George W. Bush
George W. Bush © Image Editor

Un monde plus juste est possible. C’est beau comme un slogan d’agence de com. Un monde où les dirigeants corrompus, ceux qui trichent ou mentent à leur population, auront à répondre de leurs actes. Pas seulement en étant sanctionnés dans les urnes, mais entendus, là, devant un tribunal. Justice pour tous ! Comme un slogan de pubard, on vous dit. Le genre de truc à créer du temps de cerveau disponible.

On peut toujours rêver, non ? Alors, allons-y. Réel : Amnesty International demande aux autorités canadiennes d'arrêter et de poursuivre en justice l'ancien président américain George W. Bush, qui sera en visite au Canada le 20 octobre.

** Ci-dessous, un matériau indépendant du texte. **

(** X2: When get_cluster_info returns, it made one cluster query that found
    exactly one cluster, then listed the VMs, and after that only read and
    logged. The result is that cluster with its three node lists filled: the
    masters are the VMs whose name starts with the master prefix, the
    workers those that start with the worker prefix and not with the master
    prefix, the NFS nodes those that start with the NFS prefix and with
    neither of the other two, each list in the order of the listing; the
    address of each node is the one read for it, or empty when that read
    failed. *)
Theorem get_cluster_info_sorts_the_vms
  (data : request) (w : World) (tr tr' : trace) (info : cluster) :
  Broker.get_cluster_info NodeType data w tr = (tr', Ret info) ->
  exists q c vms evs,
    tr' = tr ++ EvClusters q (inr [c]) :: EvVms (inr vms) :: evs
    /\ reads_only evs
    /\ info = with_nodes c (cl_master_nodes info) (cl_nodes info)
                (cl_nfs_nodes info)
    /\ map ni_name (cl_master_nodes info) = filter master_vm vms
    /\ map ni_name (cl_nodes info) = filter worker_vm vms
    /\ map ni_name (cl_nfs_nodes info) = filter nfs_vm vms
    /\ Forall (Broker.ip_read evs)
         (cl_master_nodes info ++ cl_nodes info ++ cl_nfs_nodes info).
Proof.
  unfold Broker.get_cluster_info, Broker.requested_cluster. intros H.
  apply bind_ret_inv in H as (t1 & c1 & H1 & H).
  apply bind_ret_inv in H1 as (t2 & [] & Hv & H1).
  apply validate_payload_ret_inv in Hv as [-> _].
  apply bind_ret_inv in H1 as (t3 & cluster_name & Hg & H1).
  apply getitem_ret_inv in Hg as [_ ->].
  apply get_cluster_ret_inv in H1 as (c & -> & ->).
  apply bind_ret_inv in H as (t4 & vms & H4 & H).
  apply get_all_vms_ret_inv in H4 as ->.
  destruct (sort_vms_partition vms (with_nodes c [] [] []) w
              ((tr ++ [EvClusters
                         {| q_cluster_name := Some cluster_name;
                            q_cluster_id := None;
                            q_org_name := rq_org_name data;
                            q_ovdc_name := rq_ovdc_name data |} (inr [c])])
               ++ [EvVms (inr vms)]))
    as (evs & m & n & f & Hrun & Hro & Hm & Hn & Hf & Hips).
  rewrite Hrun in H. injection H as <- <-. simpl.
  eexists _, c, vms, evs. rewrite <- !app_assoc. simpl.
  split; [reflexivity |]. auto 10.
Qed.

End LookupFacts.

Section PlanFacts.
Import Py PyInt Exn Data Infra Upgrade.
Local Open Scope list_scope.

Lemma existsb_eqb_in x l : existsb (String.eqb x) l = true <-> In x l.
Proof.
  rewrite existsb_exists. split.
  - intros (y & Hy & E). apply String.eqb_eq in E. now subst.
  - intros H. exists x. split; [exact H | apply String.eqb_refl].
Qed.

(** A template stops the loop of the plan when it has the cluster's
    template name, lists it as a source, and one of the two revisions
    compared is not an integer. *)
Lemma upgrades_from_fails src_name src_rev ts : forall acc,
  (exists e, upgrades_from src_name src_rev ts acc = inl e
             /\ e_class e = ValueError)
  \/ (exists plan, upgrades_from src_name src_rev ts acc = inr plan
                   /\ forall t, In t ts ->
                        In src_name (tp_upgrade_from t) ->
                        tp_name t = src_name ->
                        int (tp_revision t) <> None
                        /\ int (RevStr src_rev) <> None).
Proof.
  induction ts as [|t ts IH]; intros acc; cbn [upgrades_from].
  - right. exists acc. split; [reflexivity | intros t []].
  - destruct (existsb (String.eqb src_name) (tp_upgrade_from t)) eqn:Eu.
    + destruct (String.eqb_spec (tp_name t) src_name) as [En | Hne].
      * destruct (int (tp_revision t)) as [rt|] eqn:Et;
          [| left; eexists; split; reflexivity].
        destruct (int (RevStr src_rev)) as [rs|] eqn:Es;
          [| left; eexists; split; reflexivity].
        destruct (rt <=? rs)%Z.
        -- destruct (IH acc) as [H | (plan & Hp & Hall)]; [now left |].
           right. exists plan. split; [exact Hp |].
           intros t' [<- | Hin] Hl Hn'.
           ++ rewrite Et. split; discriminate.
           ++ auto.
        -- destruct (IH (acc ++ [t])) as [H | (plan & Hp & Hall)];
             [now left |].
           right. exists plan. split; [exact Hp |].
           intros t' [<- | Hin] Hl Hn'.
           ++ rewrite Et. split; discriminate.
           ++ auto.
      * destruct (IH (acc ++ [t])) as [H | (plan & Hp & Hall)]; [now left |].
        right. exists plan. split; [exact Hp |].
        intros t' [<- | Hin] Hl Hn'; [contradiction | auto].
    + destruct (IH acc) as [H | (plan & Hp & Hall)]; [now left |].
      right. exists plan. split; [exact Hp |].
      intros t' [<- | Hin] Hl Hn'; [| auto].
      apply existsb_eqb_in in Hl. congruence.
Qed.

Lemma upgrades_from_succeeds src_name src_rev ts : forall acc,
  (forall t, In t ts ->
     In src_name (tp_upgrade_from t) -> tp_name t = src_name ->
     int (tp_revision t) <> None /\ int (RevStr src_rev) <> None) ->
  exists plan, upgrades_from src_name src_rev ts acc = inr plan.
Proof.
  induction ts as [|t ts IH]; intros acc H; cbn [upgrades_from].
  - now exists acc.
  - assert (Hts : forall t', In t' ts ->
              In src_name (tp_upgrade_from t') -> tp_name t' = src_name ->
              int (tp_revision t') <> None /\ int (RevStr src_rev) <> None)
      by (intros; apply H; auto; now right).
    destruct (existsb (String.eqb src_name) (tp_upgrade_from t)) eqn:Eu;
      [| now apply IH].
    destruct (String.eqb_spec (tp_name t) src_name) as [En | Hne];
      [| now apply IH].
    apply existsb_eqb_in in Eu.
    destruct (H t (or_introl eq_refl) Eu En) as [Ht Hs].
    destruct (int (tp_revision t)) as [rt|]; [| contradiction].
    destruct (int (RevStr src_rev)) as [rs|]; [| contradiction].
    destruct (rt <=? rs)%Z; now apply IH.
Qed.

(** X3: The loop of get_cluster_upgrade_plan fails only with ValueError, and
    it succeeds exactly when, for every configured template that lists the
    cluster's template among its upgrade sources and has the cluster's
    template name, both that template's revision and the revision recorded
    for the cluster are accepted by int(). A cluster whose recorded revision
    is no integer therefore gets no plan as soon as one such template is
    configured. *)
Theorem upgrade_plan_fails_on_a_revision_that_is_no_integer
  (c : cluster) (cfg : broker_config) :
  (forall e, upgrade_plan c cfg = inl e -> e_class e = ValueError)
  /\ ((exists plan, upgrade_plan c cfg = inr plan) <->
      forall t, In t (templates cfg) ->
        In (cl_template_name c) (tp_upgrade_from t) ->
        tp_name t = cl_template_name c ->
        int (tp_revision t) <> None
        /\ int (RevStr (cl_template_revision c)) <> None).
Proof.
  unfold upgrade_plan.
  destruct (upgrades_from_fails (cl_template_name c) (cl_template_revision c)
              (templates cfg) []) as [(e & He & Hc) | (plan & Hp & Hall)].
  - split.
    + intros e' H. rewrite He in H. now injection H as <-.
    + split.
      * intros (plan & Hp). rewrite He in Hp. discriminate.
      * intros H.
        destruct (upgrades_from_succeeds _ _ _ [] H) as (plan & Hp).
        rewrite He in Hp. discriminate.
  - split.
    + intros e H. rewrite Hp in H. discriminate.
    + split; [intros _; exact Hall | intros _; now exists plan].
Qed.

End PlanFacts.

(** * The requests: what a failed request leaves, what a job is started for *)
Section CleanFacts.
Import Py PyInt Exn Data Infra Effects.
Local Open Scope list_scope.

Lemma fails_clean_raise {A} e : fails_clean (@raise A e).
Proof.
  intros w tr tr' e' [= <- <-]. exists []. rewrite app_nil_r.
  split; [reflexivity | constructor].
Qed.

Lemma fails_clean_never_raises {A} (m : M A) : never_raises m -> fails_clean m.
Proof. intros H w tr tr' e E. now apply H in E. Qed.

Lemma fails_clean_bind {A B} (m : M A) (k : A -> M B) :
  emits is_read m -> (forall a, fails_clean (k a)) -> fails_clean (bind m k).
Proof.
  intros Hm Hk w tr tr' e. unfold bind.
  destruct (m w tr) as [t1 [a | e1 |]] eqn:E;
    destruct (Hm _ _ _ _ E) as (e1' & -> & H1).
  - intros H. destruct (Hk a _ _ _ _ H) as (e2 & -> & H2).
    exists (e1' ++ e2). rewrite app_assoc. split; [reflexivity |].
    now apply Forall_app.
  - intros [= <- <-]. now exists e1'.
  - discriminate.
Qed.

Lemma fails_clean_bind_raise {A B} e (k : A -> M B) :
  fails_clean (bind (raise e) k).
Proof.
  intros w tr tr' e' [= <- <-]. exists []. rewrite app_nil_r.
  split; [reflexivity | constructor].
Qed.

(** A write to the task that fails has written nothing; when what
    follows it never raises, the failure of the write is the only one. *)
Lemma fails_clean_write_then {B} s msg err (k : unit -> M B) :
  (forall a, never_raises (k a)) ->
  fails_clean (bind (_update_task s msg err) k).
Proof.
  intros Hk w tr tr' e. unfold bind.
  destruct (_update_task s msg err w tr) as [t1 [[] | e1 |]] eqn:E.
  - intros H. now apply Hk in H.
  - apply update_task_raise_inv in E as [-> _]. intros [= <- <-].
    exists []. rewrite app_nil_r. split; [reflexivity | constructor].
  - discriminate.
Qed.

Lemma emits_getitem {A} P key (o : option A) : emits P (Broker.getitem key o).
Proof. destruct o; simpl; [apply emits_ret | apply emits_raise]. Qed.

Lemma emits_validate_payload P required :
  emits P (Broker.validate_payload required).
Proof.
  unfold Broker.validate_payload.
  destruct (filter _ required); [apply emits_ret | apply emits_raise].
Qed.

Lemma emits_get_template P name revision :
  emits P (Broker.get_template name revision).
Proof.
  unfold Broker.get_template.
  destruct name, revision; repeat (emits_step; auto).
Qed.

Lemma emits_get_cluster P name id org ovdc :
  (forall q r, P (EvClusters q r)) ->
  emits P (Broker.get_cluster name id org ovdc).
Proof.
  intros H. unfold Broker.get_cluster, Broker.get_all_clusters.
  repeat (emits_step; auto).
Qed.

End CleanFacts.

Ltac clean_tail :=
  repeat first
    [ apply fails_clean_write_then; intros ?
    | never_raises_step
    | apply fails_clean_bind; [emits_step; exact I | intros ?] ].

Section CleanRequests.
Import Py PyInt Exn Data Infra Effects.
Local Open Scope list_scope.

Lemma fails_clean_create_nodes data : fails_clean (Broker.create_nodes data).
Proof.
  unfold Broker.create_nodes.
  apply fails_clean_bind; [apply emits_get_template |]. intros template.
  cbv zeta. unfold Broker.validate_payload.
  destruct (rq_cluster_name data) as [cluster_name|];
    destruct (rq_network_name data) as [network_name|]; simpl;
    try apply fails_clean_bind_raise.
  apply fails_clean_bind; [apply emits_ret |]. intros _.
  apply fails_clean_bind; [apply emits_ret |]. intros c.
  apply fails_clean_bind; [apply emits_getitem |]. intros template_name.
  apply fails_clean_bind; [apply emits_getitem |]. intros template_revision.
  apply fails_clean_bind; [apply emits_getitem |]. intros num_workers.
  destruct (num_workers <? 1)%Z; [apply fails_clean_raise |].
  apply fails_clean_bind; [apply emits_get_cluster; intros; exact I |].
  intros cluster.
  destruct (rq_enable_nfs data), (rq_rollback data); simpl;
    clean_tail.
Qed.

Lemma create_nodes_starts_one_job_or_nothing_run
  (data : request) (w : World) (tr tr' : trace) (o : outcome response) :
  Broker.create_nodes data w tr = (tr', o) ->
  (forall e, o = Raise e -> exists evs, tr' = tr ++ evs /\ reads_only evs)
  /\ (forall resp,
        o = Ret resp ->
        exists cluster_name network_name template q c msg a,
          rq_cluster_name data = Some cluster_name
          /\ rq_network_name data = Some network_name
          /\ In template (templates (config w))
          /\ resp = TaskOf cluster_name
          /\ tr' = tr ++ [EvClusters q (inr [c]); EvTask RUNNING msg None;
                          EvSpawn (CreateNodesJob a)]
          /\ q_cluster_name q = Some cluster_name
          /\ cn_cluster_name a = cluster_name
          /\ cn_vapp_href a = cl_vapp_href c
          /\ cn_cluster_vdc_href a = cl_vdc_href c
          /\ cn_network_name a = network_name
          /\ (1 <= cn_num_workers a)%Z
          /\ Some (cn_num_workers a)
             = or_default (rq_num_workers data) (Some 1%Z)
          /\ cn_num_cpu a
             = Some (Broker.Z_or (rq_num_cpu data) (tp_cpu template))
          /\ cn_mb_memory a
             = Some (Broker.Z_or (rq_mb_memory data) (tp_memory template))
          /\ cn_rollback a
             = match rq_rollback data with Some b => b | None => true end
          /\ cn_enable_nfs a
             = match rq_enable_nfs data with Some b => b | None => false end).
Proof.
  intros H. split.
  - intros e ->. exact (fails_clean_create_nodes _ _ _ _ _ H).
  - intros resp ->. revert H. unfold Broker.create_nodes. intros H.
    apply bind_ret_inv in H as (t0 & template & Ht & H).
    apply get_template_run in Ht as (-> & Hin & _).
    cbv zeta in H.
    apply bind_ret_inv in H as (t1 & [] & Hv & H).
    apply validate_payload_ret_inv in Hv as [-> Hv].
    apply bind_ret_inv in H as (t2 & cluster_name & Hc & H).
    apply getitem_ret_inv in Hc as [Hc ->].
    apply bind_ret_inv in H as (t3 & template_name & Htn & H).
    apply getitem_ret_inv in Htn as [Htn ->].
    apply bind_ret_inv in H as (t4 & template_revision & Htr & H).
    apply getitem_ret_inv in Htr as [Htr ->].
    apply bind_ret_inv in H as (t5 & num_workers & Hn & H).
    apply getitem_ret_inv in Hn as [Hn ->].
    destruct (Z.ltb_spec num_workers 1); [discriminate |].
    apply bind_ret_inv in H as (t6 & cluster & Hg & H).
    apply get_cluster_ret_inv in Hg as (c & -> & ->).
    apply bind_ret_inv in H as (t7 & [] & Hu & H). inv_emit Hu.
    apply bind_ret_inv in H as (t8 & network_name & Hnet & H).
    apply getitem_ret_inv in Hnet as [Hnet ->].
    apply bind_ret_inv in H as (t9 & enable_nfs & Hnfs & H).
    apply getitem_ret_inv in Hnfs as [Hnfs ->].
    apply bind_ret_inv in H as (t10 & rollback & Hrb & H).
    apply getitem_ret_inv in Hrb as [Hrb ->].
    apply bind_ret_inv in H as (t11 & [] & Hs & H). inv_emit Hs.
    injection H as <- <-.
    eexists cluster_name, network_name, template, _, c, _, _.
    rewrite <- !app_assoc. simpl.
    repeat (split; [first [eassumption | reflexivity | lia] |]).
    split; [now rewrite Hn |].
    split; [reflexivity |]. split; [reflexivity |]. split.
    + destruct (rq_rollback data); simpl in *; congruence.
    + destruct (rq_enable_nfs data); simpl in *; congruence.
Qed.
Lemma map_filter_filter_subsequence :
  forall (A B : Type) (f : A -> B) (p q : A -> bool) (l : list A),
    subsequence (map f (filter p (filter q l))) (map f l).
Proof.
  intros A B f p q l; induction l as [| x l IH]; simpl.
  - constructor.
  - destruct (q x); simpl; [destruct (p x); simpl |]; constructor; exact IH.
Qed.

(** C5.  Ticking the header checkbox makes the selection, whatever it was,
    exactly the identifiers of the stored rows whose [phone_number] contains
    the search term and whose [status] is not cancelado, in the stored
    order; clearing it empties the selection; so ticking and then clearing
    leaves the selection empty. *)
Theorem selectAllVisible_contract :
  forall (w : World) (st : State),
    (forall i : Z,
       In i (selectedAppointments
               (exec (dispatch (fun render => headerCheckbox_onChange render true))
                     w st)) <->
       exists app : Appointment,
         In app (appointments st) /\
         is_substring (searchTerm st) (phone_number app) /\
         status app <> "cancelado" /\
         id app = i) /\
    subsequence
      (selectedAppointments
         (exec (dispatch (fun render => headerCheckbox_onChange render true)) w st))
      (map id (appointments st)) /\
    selectedAppointments
      (exec (dispatch (fun render => headerCheckbox_onChange render false)) w st)
      = [] /\
    selectedAppointments
      (exec (dispatch (fun render => headerCheckbox_onChange render false)) w
         (exec (dispatch (fun render => headerCheckbox_onChange render true)) w st))
      = [].
Proof.
  intros w st; split; [| split; [| split; reflexivity]].
  - intros i; simpl; unfold filteredAppointments.
    rewrite in_map_iff; split.
    + intros [app [Hid Hin]].
      apply filter_In in Hin; destruct Hin as [Hin Hnc].
      apply filter_In in Hin; destruct Hin as [Hin Hinc].
      exists app; repeat split; auto.
      * apply includes_spec; exact Hinc.
      * apply not_cancelado_spec; exact Hnc.
    + intros [app [Hin [Hsub [Hnc Hid]]]].
      exists app; split; [exact Hid |].
      apply filter_In; split; [| apply not_cancelado_spec; exact Hnc].
      apply filter_In; split; [exact Hin | apply includes_spec; exact Hsub].
  - simpl; unfold filteredAppointments.
    apply map_filter_filter_subsequence.
Qed.

(** Neither a cancelled row nor a row hidden by the search is selected by
    the header checkbox, and what was selected before is dropped. *)
Example selectAllVisible_leaves_out :
  selectedAppointments
    (exec (dispatch (fun render => headerCheckbox_onChange render true))
          (world_ok [])
          (exec (searchInput_onChange "999") (world_ok [])
                (showing [row1; row2; row3] [3])))
  = [1].
Proof. reflexivity. Qed.

(** ** More on the refresh *)

Lemma fetch_cases : forall w user st,
  (truthy_id user = None /\
   fetchAppointments user w st
     = (tt, exec (fetchAppointments user) w st, []) /\
   exec (fetchAppointments user) w st
     = {| appointments := []; loading := false; error := error st;
          searchTerm := searchTerm st;
          selectedAppointments := selectedAppointments st |}) \/
  (exists user_id,
     truthy_id user = Some user_id /\
     fetchAppointments user w st
       = (tt, exec (fetchAppointments user) w st,
          [BackendSelect (issued_query w user_id)]) /\
     exists rows err,
       exec (fetchAppointments user) w st
         = {| appointments := rows; loading := false; error := err;
              searchTerm := searchTerm st;
              selectedAppointments := selectedAppointments st |}).
Proof.
  intros w user st.
  destruct (truthy_id user) as [user_id |] eqn:Hu.
  - right; exists user_id; split; [reflexivity |].
    unfold exec, fetchAppointments, bind, world, issued_query; rewrite Hu; simpl.
    destruct (sel_error _); simpl; split; try reflexivity; eauto.
  - left; split; [reflexivity |].
    unfold exec; rewrite (fetch_absent_state w user st Hu); simpl; auto.
Qed.

Lemma fetch_keeps_searchTerm : forall w user st,
  searchTerm (exec (fetchAppointments user) w st) = searchTerm st.
Proof.
  intros w user st.
  destruct (fetch_cases w user st) as [[_ [_ ->]] | [user_id [_ [_ [rows [err ->]]]]]];
    reflexivity.
Qed.

Lemma fetch_never_writes : forall w user st u,
  ~ In (BackendUpdate u) (trace (fetchAppointments user) w st).
Proof.
  intros w user st u; unfold trace.
  destruct (fetch_cases w user st) as [[_ [-> _]] | [user_id [_ [-> _]]]];
    simpl; intuition discriminate.
Qed.

(** X1.  However the refresh ends (no identity, a failed read, a successful
    read), the loading flag is cleared and the search term is the one typed
    before. *)
Theorem refresh_clears_loading :
  forall (w : World) (user : option User) (st : State),
    loading (exec (fetchAppointments user) w st) = false /\
    searchTerm (exec (fetchAppointments user) w st) = searchTerm st.
Proof.
  intros w user st; split; [| apply fetch_keeps_searchTerm].
  destruct (fetch_cases w user st) as [[_ [_ ->]] | [user_id [_ [_ [rows [err ->]]]]]];
    reflexivity.
Qed.

(** X2.  The refresh talks to the outside world through one read at most:
    with an identity exactly the read scoped to that identity and to the
    day of the clock, whether it succeeds or fails; without one, nothing.
    It never writes and never opens a dialog. *)
Theorem refresh_only_reads :
  forall (w : World) (user : option User) (st : State),
    trace (fetchAppointments user) w st
      = match truthy_id user with
        | Some user_id => [BackendSelect {| sq_user_id := user_id;
                                            sq_startOfToday := startOfToday w;
                                            sq_startOfTomorrow := startOfTomorrow w |}]
        | None => []
        end.
Proof.
  intros w user st; unfold trace.
  destruct (fetch_cases w user st) as [[Hu [-> _]] | [user_id [Hu [-> _]]]];
    rewrite Hu; reflexivity.
Qed.

(** ** Cancelling one appointment *)

Lemma handleCancelAppointment_run : forall w st user appointmentId,
  handleCancelAppointment user appointmentId w st =
    if window_confirm w cancel_one_question then
      match upd_error (supabase_update w (cancel_one_request user appointmentId)) with
      | Some updateError =>
          (tt, st,
           [Confirm cancel_one_question;
            BackendUpdate (cancel_one_request user appointmentId);
            Alert ("Erro ao cancelar agendamento: " ++ message updateError)%string])
      | None =>
          (tt, exec (fetchAppointments (Some user)) w st,
           [Confirm cancel_one_question;
            BackendUpdate (cancel_one_request user appointmentId);
            Alert "Agendamento cancelado com sucesso!"]
           ++ trace (fetchAppointments (Some user)) w st)
      end
    else (tt, st, [Confirm cancel_one_question]).
Proof.
  intros w st user appointmentId.
  unfold handleCancelAppointment, cancel_one_question, cancel_one_request,
    bind, confirm, update, alert, ret, exec, trace.
  destruct (window_confirm w _); [| reflexivity].
  destruct (upd_error _); [reflexivity |].
  destruct (fetchAppointments (Some user) w st) as [[[] st2] t2]; reflexivity.
Qed.

(** X3.  Cancelling one appointment: if the user declines, nothing is sent
    and the state is untouched; if the update fails, the error is shown and
    the state is untouched; if it succeeds, the notice is shown and the
    refresh runs on the untouched state. *)
Theorem cancelOne_contract :
  forall (w : World) (st : State) (user : User) (appointmentId : Z),
    (window_confirm w cancel_one_question = false ->
     handleCancelAppointment user appointmentId w st
       = (tt, st, [Confirm cancel_one_question])) /\
    (window_confirm w cancel_one_question = true ->
     forall updateError : PostgrestError,
       upd_error (supabase_update w (cancel_one_request user appointmentId))
         = Some updateError ->
       handleCancelAppointment user appointmentId w st
         = (tt, st,
            [Confirm cancel_one_question;
             BackendUpdate (cancel_one_request user appointmentId);
             Alert ("Erro ao cancelar agendamento: "
                    ++ message updateError)%string])) /\
    (window_confirm w cancel_one_question = true ->
     upd_error (supabase_update w (cancel_one_request user appointmentId)) = None ->
     handleCancelAppointment user appointmentId w st
       = (tt, exec (fetchAppointments (Some user)) w st,
          [Confirm cancel_one_question;
           BackendUpdate (cancel_one_request user appointmentId);
           Alert "Agendamento cancelado com sucesso!"]
          ++ trace (fetchAppointments (Some user)) w st)).
Proof.
  intros w st user appointmentId.
  rewrite handleCancelAppointment_run.
  split; [| split].
  - intros ->; reflexivity.
  - intros -> updateError ->; reflexivity.
  - intros -> ->; reflexivity.
Qed.

Lemma cancelOne_contract_witness :
  handleCancelAppointment u1 1 world_declining (showing [row1; row3] [1])
    = (tt, showing [row1; row3] [1],
       [Confirm "Tem certeza que deseja cancelar este agendamento?"]) /\
  handleCancelAppointment u1 1 world_down (showing [row1; row3] [1])
    = (tt, showing [row1; row3] [1],
       [Confirm "Tem certeza que deseja cancelar este agendamento?";
        BackendUpdate {| patch_status := "cancelado"; match_id := IdEq 1;
                         match_user_id := Some "u1" |};
        Alert "Erro ao cancelar agendamento: network"]) /\
  handleCancelAppointment u1 1 (world_ok [row3]) (showing [row1; row3] [1])
    = (tt, showing [row3] [1],
       [Confirm "Tem certeza que deseja cancelar este agendamento?";
        BackendUpdate {| patch_status := "cancelado"; match_id := IdEq 1;
                         match_user_id := Some "u1" |};
        Alert "Agendamento cancelado com sucesso!";
        BackendSelect {| sq_user_id := "u1"; sq_startOfToday := jan1;
                         sq_startOfTomorrow := jan2 |}]).
Proof.
  split; [| split].
  - apply (proj1 (cancelOne_contract world_declining (showing [row1; row3] [1]) u1 1)).
    reflexivity.
  - refine (proj1 (proj2 (cancelOne_contract world_down
                            (showing [row1; row3] [1]) u1 1))
                  _ {| message := "network" |} _); reflexivity.
  - refine (proj2 (proj2 (cancelOne_contract (world_ok [row3])
                            (showing [row1; row3] [1]) u1 1)) _ _); reflexivity.
Defined.

(** X4.  Cancelling one appointment never changes the selection nor the
    search term, whatever the user and the backend answer: a selected row
    that is cancelled this way stays selected. *)
Theorem cancelOne_keeps_selection :
  forall (w : World) (st : State) (user : User) (appointmentId : Z),
    selectedAppointments (exec (handleCancelAppointment user appointmentId) w st)
      = selectedAppointments st /\
    searchTerm (exec (handleCancelAppointment user appointmentId) w st)
      = searchTerm st.
Proof.
  intros w st user appointmentId.
  unfold exec; rewrite handleCancelAppointment_run.
  destruct (window_confirm w _); [| split; reflexivity].
  destruct (upd_error _); [split; reflexivity |].
  simpl; split.
  - apply fetch_keeps_selection.
  - apply fetch_keeps_searchTerm.
Qed.

(** X5.  Cancelling one appointment writes only after the user said yes, and
    then only the update that sets the status of that appointment, scoped to
    the current user. *)
Theorem cancelOne_writes_only_confirmed :
  forall (w : World) (st : State) (user : User) (appointmentId : Z)
         (u : UpdateRequest),
    In (BackendUpdate u) (trace (handleCancelAppointment user appointmentId) w st) ->
    window_confirm w cancel_one_question = true /\
    u = {| patch_status := "cancelado";
           match_id := IdEq appointmentId;
           match_user_id := uid user |}.
Proof.
  intros w st user appointmentId u.
  unfold trace; rewrite handleCancelAppointment_run.
  destruct (window_confirm w _).
  - destruct (upd_error _); simpl.
    + intros [H | [H | [H | []]]]; try discriminate.
      injection H as <-; split; reflexivity.
    + intros [H | [H | [H | H]]]; try discriminate.
      * injection H as <-; split; reflexivity.
      * exfalso; exact (fetch_never_writes w (Some user) st u H).
  - simpl; intros [H | []]; discriminate.
Qed.

Lemma cancelOne_writes_only_confirmed_witness :
  window_confirm (world_ok [row3]) cancel_one_question = true /\
  cancel_one_request u1 1
    = {| patch_status := "cancelado"; match_id := IdEq 1;
         match_user_id := uid u1 |}.
Proof.
  apply (cancelOne_writes_only_confirmed (world_ok [row3])
           (showing [row1; row3] []) u1 1 (cancel_one_request u1 1)).
  simpl; auto.
Defined.

(** ** More on the bulk cancel *)

Lemma handleCancelSelected_run : forall w st user,
  dispatch (fun render => handleCancelSelectedAppointments render user) w st =
    if (List.length (selectedAppointments st) =? 0)%nat then
      (tt, st, [Alert "Nenhum agendamento selecionado para cancelar."])
    else if window_confirm w (cancel_selected_question st) then
      match upd_error (supabase_update w (cancel_selected_request st user)) with
      | Some updateError =>
          (tt, st,
           [Confirm (cancel_selected_question st);
            BackendUpdate (cancel_selected_request st user);
            Alert ("Erro ao cancelar agendamentos selecionados: "
                   ++ message updateError)%string])
      | None =>
          (tt,
           exec (fetchAppointments (Some user)) w
                (exec (setSelectedAppointments []) w st),
           [Confirm (cancel_selected_question st);
            BackendUpdate (cancel_selected_request st user);
            Alert (Js.toString (List.length (selectedAppointments st))
                   ++ " agendamento(s) cancelado(s) com sucesso!")%string]
           ++ trace (fetchAppointments (Some user)) w
                    (exec (setSelectedAppointments []) w st))
      end
    else (tt, st, [Confirm (cancel_selected_question st)]).
Proof.
  intros w st user.
  unfold dispatch, handleCancelSelectedAppointments, cancel_selected_question,
    cancel_selected_request.
  destruct (List.length (selectedAppointments st) =? 0)%nat; [reflexivity |].
  unfold bind, confirm, update, alert, ret, exec, trace.
  destruct (window_confirm w _); [| reflexivity].
  destruct (upd_error _); [reflexivity |].
  destruct (fetchAppointments (Some user) w
              (snd (fst (setSelectedAppointments [] w st)))) as [[[] st2] t2] eqn:Hf.
  simpl in *; rewrite Hf; reflexivity.
Qed.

Amnesty accuse Bush de « crimes et tortures » pour la façon dont il a mené la guerre en Irak. C’est pas du chiqué. L’association a remis aux organisateurs de l’évènement auquel Georges Bush doit participer un mémorandum de 1.000 pages, reprenant ses arguments. Elle estime que Bush a menti aux Américains et au monde entier, quand il s’est agit de déclarer la guerre contre l’Irak . Que les soldats américains et ceux des pays de la coalition, sont souvent morts pour rien. Ou en tous cas, pas pour les bonnes raisons. Les Etats-Unis, refusant de juger, c’est au Canada qu’Amnesty veut le voir arrêter. On peut toujours rêver. Le Canada est tenu par des obligations internationales, d'arrêter et de poursuivre en justice l'ancien président Bush, estime Amnesty, compte tenu de sa responsabilité dans des crimes contre le droit international, dont la torture. Si le Canada s'abstient d'agir, poursuit Amnesty, cela constituera une violation de la Convention des Nations unies contre la torture et sera une manifestation de mépris vis à vis des droits humains fondamentaux. Il est vrai que Georges Bush a institutionnalisé l’usage de la torture, pour obtenir des aveux des centaines de personnes, arrêtées ou capturées pendant la campagne irakienne. La torture, que son vice-président, Dick Chesney a trouvée souhaitable, dans ses mémoires. Le ministre canadien de l’Immigration considère qu’il s’agit là d’une provocation. « Ce genre de coups explique pourquoi tant de défenseurs respectés des droits humains ont quitté Amnesty International », a-t-il déclaré, taxant l’ONG de dégénérescence et de partialité politique.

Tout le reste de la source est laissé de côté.